1. It depends on how much starting material you have and the primers/reverse transcriptase that you use. But basically smears are normal. Even when the rRNA is not visible.
2. I have never compared both, but I presume both would also be smears on the gel, as both would still produce varying lengths of cDNA.
3. The smear is fine. Just use the cDNA in a PCR to check, or run a spectro.
4. I would say it depends how many templates the primers stick to. The primer annealing step of 70C for 5 min prior to addition of reverse transcriptase decides how many templates have primers. Since there are no cyclic temperatures, the MMLV can only continue producing cDNAs from mRNAs (at 37C or 42C) that have primers annealed. So basically it's one RNA one cDNA.
I think most people don't show it because they don't bother to check it, and it's generally not of high scientific interest. I certainly never waste my cDNA by running it on a gel, it's just too precious. I use it in PCR directly after RT with the assumtion that RT worked, and run several internal controls to assess the quality of the cDNA. (beta actin, etc.) I never have any problems.

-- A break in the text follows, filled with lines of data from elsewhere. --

Lemma swap_all_spec l : forall pre m,
  fields_ok (length pre) (length pre + length m) l = true ->
  swap_all l (pre ++ m) = Some (pre ++ reversed_from (length pre) l m).
Proof.
  induction l as [|[off w] l IH]; intros pre m; [done|]. cbn [fields_ok].
  intros [H1%bool_decide_eq_true H2]%andb_prop. pose proof (fields_ok_bound _ _ _ H2) as Hb.
  cbn [swap_all reversed_from]. set (d := (off - length pre)%nat).
  destruct (split_field m d w) as (_ & Hd & Hw); [lia|].
  rewrite (swap_at_split pre m off d w) by lia. cbn [mbind option_bind].
  assert (Hp : length (pre ++ take d m ++ reverse (take w (drop d m))) = (off + w)%nat)
    by (rewrite !length_app, length_reverse, Hd, Hw; lia).
  rewrite IH, Hp; [by rewrite <- !app_assoc|].
  rewrite Hp, length_drop.
  by replace (off + w + (length m - (d + w)))%nat with (length pre + length m)%nat by lia.
Qed.

Lemma length_reversed l : forall pos m,
  fields_ok pos (pos + length m) l = true -> length (reversed_from pos l m) = length m.
Proof.
  induction l as [|[off w] l IH]; intros pos m; [done|]. cbn [fields_ok].
  intros [H1%bool_decide_eq_true H2]%andb_prop. pose proof (fields_ok_bound _ _ _ H2) as Hb.
  cbn [reversed_from]. rewrite !length_app, length_reverse, !length_take, length_drop, IH.
  - rewrite length_drop. lia.
  - rewrite length_drop.
    by replace (off + w + (length m - (off - pos + w)))%nat with (pos + length m)%nat by lia.
Qed.

Lemma reversed_involutive l : forall pos m,
  fields_ok pos (pos + length m) l = true -> reversed_from pos l (reversed_from pos l m) = m.
Proof.
  induction l as [|[off w] l IH]; intros pos m; [done|]. cbn [fields_ok].
  intros [H1%bool_decide_eq_true H2]%andb_prop. pose proof (fields_ok_bound _ _ _ H2) as Hb.
  cbn [reversed_from]. set (d := (off - pos)%nat).
  destruct (split_field m d w) as (Hm & Hd & Hw); [lia|].
  set (a := take d m) in *. set (f := take w (drop d m)) in *. set (t := drop (d + w) m) in *.
  assert (Ha : length (a ++ reverse f) = (d + w)%nat) by (rewrite length_app, length_reverse; lia).
  replace (take d (a ++ reverse f ++ reversed_from (off + w) l t)) with a
    by (by rewrite <- Hd, take_app_length).
  replace (drop d (a ++ reverse f ++ reversed_from (off + w) l t))
    with (reverse f ++ reversed_from (off + w) l t) by (by rewrite <- Hd, drop_app_length).
  replace (take w (reverse f ++ reversed_from (off + w) l t)) with (reverse f)
    by (rewrite <- Hw, <- length_reverse; by rewrite take_app_length).
  replace (drop (d + w) (a ++ reverse f ++ reversed_from (off + w) l t))
    with (reversed_from (off + w) l t) by (rewrite app_assoc, <- Ha; by rewrite drop_app_length).
  rewrite reverse_involutive, IH; [done|].
  unfold t. rewrite length_drop.
  by replace (off + w + (length m - (d + w)))%nat with (pos + length m)%nat by lia.
Qed.

Lemma slice_app_r (p m : list Z) n k w :
  length p = n -> slice (p ++ m) (n + k) w = slice m k w.
Proof. intros <-. unfold slice. by rewrite drop_app_add. Qed.

Lemma slice_drop (m : list Z) n k w : slice (drop n m) k w = slice m (n + k) w.
Proof. unfold slice. by rewrite drop_drop. Qed.

(** A field of the network form is the big-endian form of the same field. *)
Lemma reversed_field l off w : forall pos m,
  fields_ok pos (pos + length m) l = true -> (off, w) ∈ l ->
  slice (reversed_from pos l m) (off - pos) w = reverse (slice m (off - pos) w).
Proof.
  induction l as [|[off0 w0] l IH]; intros pos m; [intros _ H; by apply list_elem_of_In in H|].
  cbn [fields_ok]. intros [H1%bool_decide_eq_true H2]%andb_prop Hin.
  pose proof (fields_ok_bound _ _ _ H2) as Hb. cbn [reversed_from]. set (d := (off0 - pos)%nat).
  destruct (split_field m d w0) as (Hm & Hd & Hw); [lia|].
  set (a := take d m) in *. set (f := take w0 (drop d m)) in *. set (t := drop (d + w0) m) in *.
  apply elem_of_cons in Hin as [[= -> ->]|Hin].
  - fold d. unfold slice. fold f. rewrite <- Hd at 1. rewrite drop_app_length.
    rewrite <- Hw at 1. rewrite <- (length_reverse f) at 1. by rewrite take_app_length.
  - assert (Hge : (off0 + w0 <= off)%nat).
    { clear - H2 Hin. revert H2 Hin. generalize (off0 + w0)%nat.
      induction l as [|[o v] l IH]; intros q; cbn [fields_ok]; [intros _ H; by apply list_elem_of_In in H|].
      intros [H1%bool_decide_eq_true H2]%andb_prop [[= -> ->]|Hin]%elem_of_cons; [done|].
      specialize (IH _ H2 Hin). lia. }
    replace (off - pos)%nat with (d + w0 + (off - (off0 + w0)))%nat by lia.
    assert (Ha : length (a ++ reverse f) = (d + w0)%nat) by (rewrite length_app, length_reverse; lia).
    rewrite (app_assoc a), slice_app_r by done. rewrite <- (slice_drop m).
    fold t. apply IH; [|done]. unfold t. rewrite length_drop.
    by replace (off0 + w0 + (length m - (d + w0)))%nat with (pos + length m)%nat by lia.
Qed.

Lemma slice_app_l (p m : list Z) k w : (k + w <= length p)%nat -> slice (p ++ m) k w = slice p k w.
Proof.
  intros H. unfold slice. rewrite drop_app_le by lia. apply take_app_le. rewrite length_drop. lia.
Qed.

(** Bytes outside every field stay as they are. *)
Lemma reversed_gap l off n : forall pos m,
  fields_ok pos (pos + length m) l = true -> (pos <= off)%nat ->
  Forall (fun e => (e.1 + e.2 <= off)%nat \/ (off + n <= e.1)%nat) l ->
  slice (reversed_from pos l m) (off - pos) n = slice m (off - pos) n.
Proof.
  induction l as [|[o w] l IH]; intros pos m; [done|]. cbn [fields_ok].
  intros [H1%bool_decide_eq_true H2]%andb_prop Hpos [He Hl]%Forall_cons. cbn [fst snd] in He.
  pose proof (fields_ok_bound _ _ _ H2) as Hb. cbn [reversed_from]. set (d := (o - pos)%nat).
  destruct (split_field m d w) as (Hm & Hd & Hw); [lia|].
  set (a := take d m) in *. set (f := take w (drop d m)) in *. set (t := drop (d + w) m) in *.
  destruct He as [He|He].
  - replace (off - pos)%nat with (d + w + (off - (o + w)))%nat by lia.
    assert (Ha : length (a ++ reverse f) = (d + w)%nat) by (rewrite length_app, length_reverse; lia).
    rewrite (app_assoc a), slice_app_r by done. rewrite <- (slice_drop m). fold t.
    apply IH; [|lia|done]. unfold t. rewrite length_drop.
    by replace (o + w + (length m - (d + w)))%nat with (pos + length m)%nat by lia.
  - rewrite slice_app_l by lia. rewrite Hm at 1. by rewrite slice_app_l by lia.
Qed.

(** * Every C type is laid out soundly

    For any type, the integer fields lie in order and without overlap inside
    its size; with the unfoldings of the nested recursions of [Layout]. *)

Abbreviation fields := (list (string * ctype)).

Fixpoint struct_align (fs : fields) : nat :=
  match fs with [] => 1%nat | (_, t) :: fs => Nat.max (align_of t) (struct_align fs) end.

Fixpoint struct_end (pos : nat) (fs : fields) : nat :=
  match fs with
  | [] => pos
  | (_, t) :: fs => struct_end (align_up pos (align_of t) + size_of t)%nat fs
  end.

Fixpoint struct_ints (pos : nat) (fs : fields) : list (nat * nat) :=
  match fs with
  | [] => []
  | (_, t) :: fs =>
      let start := align_up pos (align_of t) in
      shift_fields start (int_fields t) ++ struct_ints (start + size_of t)%nat fs
  end.

Lemma align_of_struct fs : align_of (CStruct fs) = struct_align fs.
Proof. reflexivity. Qed.

Lemma size_of_struct fs : size_of (CStruct fs) = align_up (struct_end 0 fs) (align_of (CStruct fs)).
Proof. reflexivity. Qed.

Lemma int_fields_struct fs : int_fields (CStruct fs) = struct_ints 0 fs.
Proof. reflexivity. Qed.

Lemma ctype_fields_ind (P : ctype -> Prop) :
  P CChar -> P CShort -> P CInt -> P CUInt -> (forall t n, P t -> P (CArr t n)) ->
  (forall fs, Forall (fun f => P f.2) fs -> P (CStruct fs)) -> forall t, P t.
Proof.
  intros H1 H2 H3 H4 H5 H6. fix IH 1. intros [| | | |t n|fs]; [done..| |].
  - apply H5, IH.
  - apply H6. induction fs as [|[f t] fs IHfs]; [constructor|]. constructor; [apply IH|exact IHfs].
Qed.

Lemma align_of_pos t : (1 <= align_of t)%nat.
Proof.
  induction t as [| | | |t n IH|fs IH] using ctype_fields_ind; [simpl; lia..| |]; [done|].
  rewrite align_of_struct. destruct fs as [|[f t] fs]; [done|]. cbn [struct_align]. apply Forall_cons in IH as [IH _]. simpl in IH. lia.
Qed.

Lemma align_up_le n a : (1 <= a)%nat -> (n <= align_up n a)%nat.
Proof.
  intros Ha. unfold align_up. pose proof (Nat.div_mod (n + a - 1) a ltac:(lia)) as H1.
  pose proof (Nat.mod_upper_bound (n + a - 1) a ltac:(lia)) as H2. nia.
Qed.

(** ** Field lists *)

Lemma fields_ok_weaken l : forall p s p' s', fields_ok p s l = true -> (p' <= p)%nat -> (s <= s')%nat -> fields_ok p' s' l = true.
Proof.
  induction l as [|[off w] l IH]; intros p s p' s'; cbn [fields_ok].
  - intros H%bool_decide_eq_true ? ?. apply bool_decide_eq_true. lia.
  - intros [H1%bool_decide_eq_true H2]%andb_prop ? ?. apply andb_true_intro. split; [apply bool_decide_eq_true; lia|].
    by eapply IH.
Qed.

Lemma fields_ok_shift l : forall p s d, fields_ok p s l = true -> fields_ok (d + p) (d + s) (shift_fields d l) = true.
Proof.
  induction l as [|[off w] l IH]; intros p s d; cbn [fields_ok shift_fields fmap list_fmap].
  - intros H%bool_decide_eq_true. apply bool_decide_eq_true. lia.
  - intros [H1%bool_decide_eq_true H2]%andb_prop. apply andb_true_intro. split; [apply bool_decide_eq_true; simpl; lia|].
    simpl. rewrite <- Nat.add_assoc. by apply IH.
Qed.

Lemma fields_ok_app l1 : forall p m s l2, fields_ok p m l1 = true -> fields_ok m s l2 = true -> fields_ok p s (l1 ++ l2) = true.
Proof.
  induction l1 as [|[off w] l1 IH]; intros p m s l2; cbn [fields_ok app].
  - intros H%bool_decide_eq_true Hl. eapply fields_ok_weaken; [exact Hl|done|done].
  - intros [H1%bool_decide_eq_true H2]%andb_prop Hl. apply andb_true_intro. split; [by apply bool_decide_eq_true|]. by eapply IH.
Qed.

Lemma shift_fields_shift a b l : shift_fields a (shift_fields b l) = shift_fields (a + b) l.
Proof. unfold shift_fields. rewrite <- list_fmap_compose. apply list_fmap_ext. intros i [o w] _. simpl. f_equal. lia. Qed.

Lemma shift_fields_app d l1 l2 : shift_fields d (l1 ++ l2) = shift_fields d l1 ++ shift_fields d l2.
Proof. apply fmap_app. Qed.

Lemma array_ok k l n : fields_ok 0 k l = true -> forall a,
  fields_ok (a * k) ((a + n) * k) (seq a n ≫= fun i => shift_fields (i * k) l) = true.
Proof.
  intros Hl. induction n as [|n IH]; intros a; cbn [seq mbind list_bind].
  - apply bool_decide_eq_true. lia.
  - eapply fields_ok_app; [|replace (a + S n)%nat with (S a + n)%nat by lia; apply IH].
    replace (a * k)%nat with (a * k + 0)%nat at 1 by lia. replace (S a * k)%nat with (a * k + k)%nat by lia. by apply fields_ok_shift.
Qed.

Lemma struct_ok fs : Forall (fun f => fields_ok 0 (size_of f.2) (int_fields f.2) = true) fs ->
  forall pos, fields_ok pos (struct_end pos fs) (struct_ints pos fs) = true.
Proof.
  induction 1 as [|[f t] fs Hf _ IH]; intros pos; cbn [struct_ints struct_end].
  - by apply bool_decide_eq_true.
  - eapply fields_ok_app; [|apply IH]. eapply fields_ok_weaken; [apply (fields_ok_shift _ _ _ (align_up pos (align_of t)) Hf)| |done].
    pose proof (align_up_le pos (align_of t) (align_of_pos t)). lia.
Qed.

Theorem layout_ok t : fields_ok 0 (size_of t) (int_fields t) = true.
Proof.
  induction t as [| | | |t n IH|fs IH] using ctype_fields_ind; [done..| |].
  - cbn [size_of int_fields]. pose proof (array_ok _ _ n IH 0) as H. by rewrite Nat.mul_comm.
  - rewrite int_fields_struct, size_of_struct. eapply fields_ok_weaken; [apply struct_ok, IH|done|].
    apply align_up_le. apply align_of_pos.
Qed.

(** ** Where a field is *)

Lemma offset_from_field fs1 : forall pos f t fs2, f ∉ fs1.*1 ->
  offset_from pos (fs1 ++ (f, t) :: fs2) f = align_up (struct_end pos fs1) (align_of t).
Proof.
  induction fs1 as [|[g u] fs1 IH]; intros pos f t fs2 Hf; cbn [app offset_from struct_end].
  - by rewrite String.eqb_refl.
  - rewrite fmap_cons, not_elem_of_cons in Hf. destruct Hf as [Hg Hf]. simpl in Hg.
    rewrite (proj2 (String.eqb_neq f g) Hg). by apply IH.
Qed.

Lemma struct_end_app fs1 : forall pos fs2, struct_end pos (fs1 ++ fs2) = struct_end (struct_end pos fs1) fs2.
Proof. induction fs1 as [|[g u] fs1 IH]; intros pos fs2; [done|]. cbn [app struct_end]. apply IH. Qed.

The intensity of the smear depends on how much you load. Try to calculate how much RNA and cDNA you would expect to have in your sample, and then use this to estimate how bright you expect your band to be. (Hint: RNA and ssDNA don't bind EtBr strongly anyway, so I would never expect a bright smear.)
Random hexamers also generate shorter cDNAs, especially if their concentration is high, so the shape of the smears might be different.
Can I ask why you are so preoccupied with verifying the products of your RT? If you are doing normal RT-PCR, don't bother running a gel; just proceed directly to PCR and do some internal PCR controls. If you are preparing a cDNA library, it would be preferable to prepare radiolabeled first-strand cDNA, run an alkaline gel alongside a labelled ladder, and then do autoradiography to determine the integrity of the cDNA alone (you won't see RNA in the radiograph).
Good question. However, I think the number of polymerase molecules in a reaction are limiting in this respect, and I think that there are a number of reasons strand displacement won't contribute to a significant increase in the number or cDNA molecules. (No time to explain, I have to go do some experiments!)
Hope this helps a bit,
I had this exact question! The reason I'm wondering is that my PCR has failed, and I don't have a positive control to use with those primers. I'm trying to figure out if the problem is my PCR (which has been wonky lately) or a problem with my RT . I'm just not able to turn RNA into cDNA and get products, so I'm trying to troubleshoot each step.
Thanks for asking, Anton - and thanks everyone else for your help, it helped me too!